4.4.2 A/B Testing Manager

File: services/api-gateway/app/services/ab_testing/experiment_manager.py

"""
A/B Testing Experiment Manager

Enables controlled experiments for:
- Search algorithm variants
- Model versions
- Prompt variations
- UI changes
"""

from typing import Optional, List, Dict, Any
from uuid import UUID
from datetime import datetime
import hashlib
import logging

from sqlalchemy.orm import Session

from ...models.experiment import Experiment, ExperimentAssignment, ExperimentStatus
from ...core.database import get_db

logger = logging.getLogger(__name__)


class ExperimentManager:
    """
    Manages A/B testing experiments.

    Features:
    - Consistent user-to-variant assignment (sticky)
    - Weighted variant distribution
    - Statistical significance tracking
    """

    async def create_experiment(
        self,
        db: Session,
        name: str,
        description: str,
        variants: List[Dict[str, Any]],
        target_metric: str,
        min_sample_size: int = 1000,
    ) -> Experiment:
        """
        Create a new experiment.

        Args:
            name: Unique experiment name
            description: Experiment description
            variants: List of variants with weights
                [{"id": "control", "weight": 50, "config": {...}}]
            target_metric: Primary metric to track
            min_sample_size: Minimum samples before significance

        Returns:
            Created Experiment object
        """
        experiment = Experiment(
            name=name,
            description=description,
            variants=variants,
            target_metric=target_metric,
            min_sample_size=min_sample_size,
            status=ExperimentStatus.DRAFT,
        )

        db.add(experiment)
        db.commit()
        db.refresh(experiment)

        logger.info(f"Created experiment: {name}")
        return experiment

    async def start_experiment(
        self,
        db: Session,
        experiment_id: UUID,
    ) -> Experiment:
        """Start an experiment."""
        experiment = db.query(Experiment).get(experiment_id)
        if not experiment:
            raise ValueError(f"Experiment {experiment_id} not found")
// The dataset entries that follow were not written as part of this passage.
Lemma printed_extends l l' p text : l `prefix_of` l' -> printed_upto l p text -> printed_upto l' p text.
Proof.
  intros [k ->] (Hle & -> & Hnl). split_and!; [rewrite length_app; lia|by rewrite take_app_le|].
  destruct Hnl as [->|Hnl]; [by left|right]. by apply lookup_app_l_Some.
Qed.

Lemma stream_log_step l p text drain :
  utf8 l -> printed_upto l p text ->
  exists p' new, stream_log l p drain = Some (p', new) /\
    (if drain then text ++ new = l else printed_upto l p' (text ++ new)).
Proof.
  intros Hu Hp. pose proof (printed_boundary _ _ _ Hu Hp) as Hb. destruct Hp as (Hle & -> & Hnl).
  unfold stream_log. rewrite (proj2 (Nat.ltb_ge _ _)) by done. rewrite Hb. cbn [negb].
  set (upto := if drain then _ else _). exists (p + upto)%nat, (take upto (drop p l)). split; [done|].
  destruct drain; subst upto.
  { rewrite firstn_all. apply take_drop. }
  unfold rfind_newline, rfind. destruct (find_char 0 10 (drop p l)) as [i|] eqn:Ei.
  - apply find_char_Some in Ei as [_ Hi]. rewrite Nat.sub_0_r, lookup_drop in Hi.
    pose proof (lookup_lt_Some _ _ _ Hi). split_and!; [lia|by rewrite take_take_drop|].
    right. by replace (p + (i + 1) - 1)%nat with (p + i)%nat by lia.
  - rewrite Nat.add_0_r. split_and!; [done|by rewrite take_0, app_nil_r|done].
Qed.
Definition run_login (json : bool) : cli Outcome :=
  let* pending := cli_ret (start_login sha256 (env_backend env) (env_bound env) (env_drawn32 env) (env_drawn16 env)) in
  let* _ := note_lines json [lit "Open this URL in your browser to authorize this device:"; pl_approval_url pending;
                             ssh_tunnel_command (pl_callback_port pending); lit "Waiting for approval..."] in
  let* _ := wait_for_token net clock save_io pending (env_arrivals env) (env_dropped env) in
  if json then
    let* handle := fetch_handle in
    done (print_json (J_Obj [("status"%string, J_Str "logged_in"); ("handle"%string, handle);
                             ("backend_url"%string, J_str (backend_url (env_backend env)))]))
  else done println.

(** ** Enclaves *)

Definition control_key_of (flags : CreateFlags) (json : bool) : cli (option Json) :=
  match cf_control_key flags with
  | None => cli_ret (Ok None)
  | Some name =>
      let* _ := if cf_upgradable flags then cli_ret (Ok tt) else note json (lit "--control-key implies --upgradable") in
      cli_ret (let? body := control_key_body_for base64_decode load name in Ok (Some body))
  end.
        experiment.status = ExperimentStatus.RUNNING
        experiment.started_at = datetime.utcnow()
        db.commit()

        logger.info(f"Started experiment: {experiment.name}")
        return experiment

    async def get_variant_for_user(
        self,
        db: Session,
        experiment_id: UUID,
        user_id: str,
    ) -> Optional[Dict[str, Any]]:
        """
        Get or assign variant for a user.

        Uses consistent hashing for sticky assignment.

        Args:
            experiment_id: Experiment ID
            user_id: User identifier (can be anonymous)

        Returns:
            Variant configuration or None if experiment not running
        """
        experiment = db.query(Experiment).get(experiment_id)
        if not experiment or experiment.status != ExperimentStatus.RUNNING:
            return None

        # Check existing assignment
        assignment = (
            db.query(ExperimentAssignment)
            .filter(
                ExperimentAssignment.experiment_id == experiment_id,
                ExperimentAssignment.user_id == user_id,
            )
            .first()
        )

        if assignment:
            # Return existing variant
            return self._get_variant_config(experiment, assignment.variant_id)

        # Assign new variant using consistent hashing
        variant_id = self._select_variant(experiment, user_id)

        new_assignment = ExperimentAssignment(
            experiment_id=experiment_id,
            user_id=user_id,
            variant_id=variant_id,
        )
        db.add(new_assignment)
        db.commit()

        return self._get_variant_config(experiment, variant_id)

    def _select_variant(self, experiment: Experiment, user_id: str) -> str:
        """
        Select variant using consistent hashing.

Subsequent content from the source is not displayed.